Abstract 3292: Cardiac Dysfunction Induced By Chronic Restrain Stress Is Mediated By Opioid Receptors

Abstract

Psychological and physical stressors are a major health problem in our society. The effect of chronic stress on myocardial function has not been assessed. Our hypothesis is that chronic stress induces cardiac dysfunction and that its effect is mediated by activation of opioid receptors (OPR). Six week-old male ICR mice were restrained for 12 h with no food and water. This was followed by 12 h of rest with food and water provided ad labium. Unstressed (control) mice were kept in the original cage and were not given food and water during the stress period of the experimental group.

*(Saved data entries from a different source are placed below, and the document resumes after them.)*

(* ===== verification/Utf8.v ===== *)
(** * Text as code points

    Rust's [str::chars] and [String::from_iter]: a [String] is the UTF-8 encoding of its
    characters. Code that walks characters (the secret scanner, the TOML reader, the JSON string
    writer) works on [list char]; everything else on [string]. *)

From S2P Require Import Prelude.

(** A Rust [char], by its code point. *)
Abbreviation char := N.

(** A character literal. *)
Definition ch (a : Ascii.ascii) : char := Ascii.N_of_ascii a.
Arguments ch a%_char_scope.

(** A Unicode scalar value. *)
Definition scalar (c : char) : bool :=
  ((c <? 0xD800) || ((0xDFFF <? c) && (c <? 0x110000)))%N.

Definition byte (n : N) : Ascii.ascii := Ascii.ascii_of_N n.

(** [char::encode_utf8]. *)
Definition encode_char (c : char) : string :=
  (if c <? 0x80 then String (byte c) EmptyString
   else if c <? 0x800 then
     String (byte (0xC0 + c / 64)) (String (byte (0x80 + c mod 64)) EmptyString)
   else if c <? 0x10000 then
     String (byte (0xE0 + c / 4096)) (String (byte (0x80 + c / 64 mod 64))
       (String (byte (0x80 + c mod 64)) EmptyString))
   else
     String (byte (0xF0 + c / 262144)) (String (byte (0x80 + c / 4096 mod 64))
       (String (byte (0x80 + c / 64 mod 64)) (String (byte (0x80 + c mod 64)) EmptyString))))%N.

(** [String::from_iter(chars)]. *)
Fixpoint of_chars (l : list char) : string :=
  match l with [] => EmptyString | c :: l' => encode_char c +:+ of_chars l' end.

(** The payload of a continuation byte. *)
Definition cont (a : Ascii.ascii) : N := (Ascii.N_of_ascii a - 0x80)%N.

(** [text.chars()] of valid UTF-8 (a Rust [str] is always valid). *)
Fixpoint chars (s : string) : list char :=
  match s with
  | EmptyString => []
  | String a s1 =>
      let b := Ascii.N_of_ascii a in
      if (b <? 0xC0)%N then b :: chars s1
      else match s1 with
      | EmptyString => []
      | String a1 s2 =>
          if (b <? 0xE0)%N then ((b - 0xC0) * 64 + cont a1)%N :: chars s2
          else match s2 with
          | EmptyString => []
          | String a2 s3 =>
              if (b <? 0xF0)%N then ((b - 0xE0) * 4096 + cont a1 * 64 + cont a2)%N :: chars s3
              else match s3 with
              | EmptyString => []
              | String a3 s4 =>
                  ((b - 0xF0) * 262144 + cont a1 * 4096 + cont a2 * 64 + cont a3)%N :: chars s4
              end
          end
      end
  end.

(** The invariant of Rust's [str]: the bytes encode a sequence of scalar values. *)
Definition utf8 (s : string) : bool :=
  forallb scalar (chars s) && (of_chars (chars s) =?s s).

Lemma N_byte n : (n < 256)%N -> Ascii.N_of_ascii (byte n) = n.
Proof. apply Ascii.N_ascii_embedding. Qed.

Ltac Zify.zify_post_hook ::= Z.div_mod_to_equations.

Lemma chars_encode c s : scalar c = true -> chars (encode_char c +:+ s) = c :: chars s.
Proof.
  unfold scalar. intros Hc. unfold encode_char.
  destruct (c <? 0x80)%N eqn:H1; [|destruct (c <? 0x800)%N eqn:H2;
    [|destruct (c <? 0x10000)%N eqn:H3]];
    rewrite !app_cons_s, app_nil_s; simpl chars; unfold cont; rewrite !N_byte by lia.
  - assert ((c <? 0xC0)%N = true) as -> by lia. done.
  - assert ((0xC0 + c / 64 <? 0xC0)%N = false) as -> by lia.
    assert ((0xC0 + c / 64 <? 0xE0)%N = true) as -> by lia. f_equal. lia.
  - assert ((0xE0 + c / 4096 <? 0xC0)%N = false) as -> by lia.
    assert (Hq : (c / 4096 = c / 64 / 64)%N) by (by rewrite N.Div0.div_div).
    assert ((0xE0 + c / 4096 <? 0xE0)%N = false) as -> by lia.
    assert ((0xE0 + c / 4096 <? 0xF0)%N = true) as -> by lia. f_equal. rewrite Hq. lia.
  - assert ((0xF0 + c / 262144 <? 0xC0)%N = false) as -> by lia.
    assert (Hq : (c / 262144 = c / 4096 / 64)%N) by (by rewrite N.Div0.div_div).
    assert (Hq' : (c / 4096 = c / 64 / 64)%N) by (by rewrite N.Div0.div_div).
    assert ((0xF0 + c / 262144 <? 0xE0)%N = false) as -> by lia.
    assert ((0xF0 + c / 262144 <? 0xF0)%N = false) as -> by lia.
    f_equal. rewrite Hq, Hq'. lia.
Qed.

(** Decoding undoes encoding. *)
Lemma chars_of_chars l : forallb scalar l = true -> chars (of_chars l) = l.
Proof.
  induction l as [|c l IH]; [done|]. simpl. intros [Hc Hl]%andb_prop.
  by rewrite chars_encode, IH.
Qed.

Lemma utf8_of_chars l : forallb scalar l = true -> utf8 (of_chars l) = true.
Proof. intros H. unfold utf8. by rewrite chars_of_chars, H, eqb_s_refl. Qed.

Lemma utf8_chars s : utf8 s = true -> of_chars (chars s) = s.
Proof. unfold utf8. intros [_ H]%andb_prop. by apply eqb_s_true. Qed.

Lemma chars_inj s t : utf8 s = true -> utf8 t = true -> chars s = chars t -> s = t.
Proof. intros Hs Ht H. rewrite <-(utf8_chars s), <-(utf8_chars t) by done. by rewrite H. Qed.

Lemma of_chars_app l k : of_chars (l ++ k) = of_chars l +:+ of_chars k.
Proof. induction l as [|c l IH]; [done|]. simpl. by rewrite IH, app_assoc_s. Qed.

Lemma encode_ascii a : (Ascii.N_of_ascii a < 128)%N ->
  encode_char (Ascii.N_of_ascii a) = String a EmptyString.
Proof.
  intros H. unfold encode_char, byte.
  assert ((Ascii.N_of_ascii a <? 128)%N = true) as -> by lia.
  by rewrite Ascii.ascii_N_embedding.
Qed.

Left ventricular performance was analyzed in mice anesthetized with 2% isoflurane using an ARIA pressure-volume conductance system (Millar Instruments). Our studies demonstrated for the first time that cardiac function was significantly depressed in restrained mice, as evidenced by a significant decrease in body weight (9%), heart rate (21%), stroke volume (38%), cardiac output (52%), ejection fraction (27%) and preload recruitable stroke work (43%). Systolic function (control vs. stressed group) (P<0.05), was 88 ± 2.2 vs. 68 ± 2.8 mmHg for end-systolic pressure, 6.1 ± 0.15 vs. 7.6 ± 0.15 μl for end-systolic volume, and 11,471 ± 913 vs. 5,860 ± 761 mmHg/s for +dP/dt. Diastolic function (control vs. stressed group) (P<0.05), was 2.9 ± 0.3 vs. 5.0 ± 0.5 mmHg for end-diastolic pressure, 17.1 ± 0.4 vs. 14.4 ± 0.5 μl for end-diastolic volume, 7,678 ± 419 vs. 4,195 ± 358 mmHg/s for -dP/dt, and 7.1 ± 0.5 vs. 10.8 ± 1.1 ms for tau (time constant of isovolumic relaxation). Peripheral vascular resistance (Ea) increased from 7.7 ± 0.2 in the control group to 9.8 ± 0.7 mmHg/μ l in the stressed group (P<0.05). Administration of an opioid antagonist naltrexone (8 mg/kg, i.p.) during each cycle of stress completely restored the cardiac function of stressed mice. Naltrexone alone had no effect on cardiac function in unstressed mice. These intriguing data suggest that opioid receptors are involved in the chronic stress-induced cardiac dysfunction and that treatment with an opioid antagonist can prevent this cardiac dysfunction.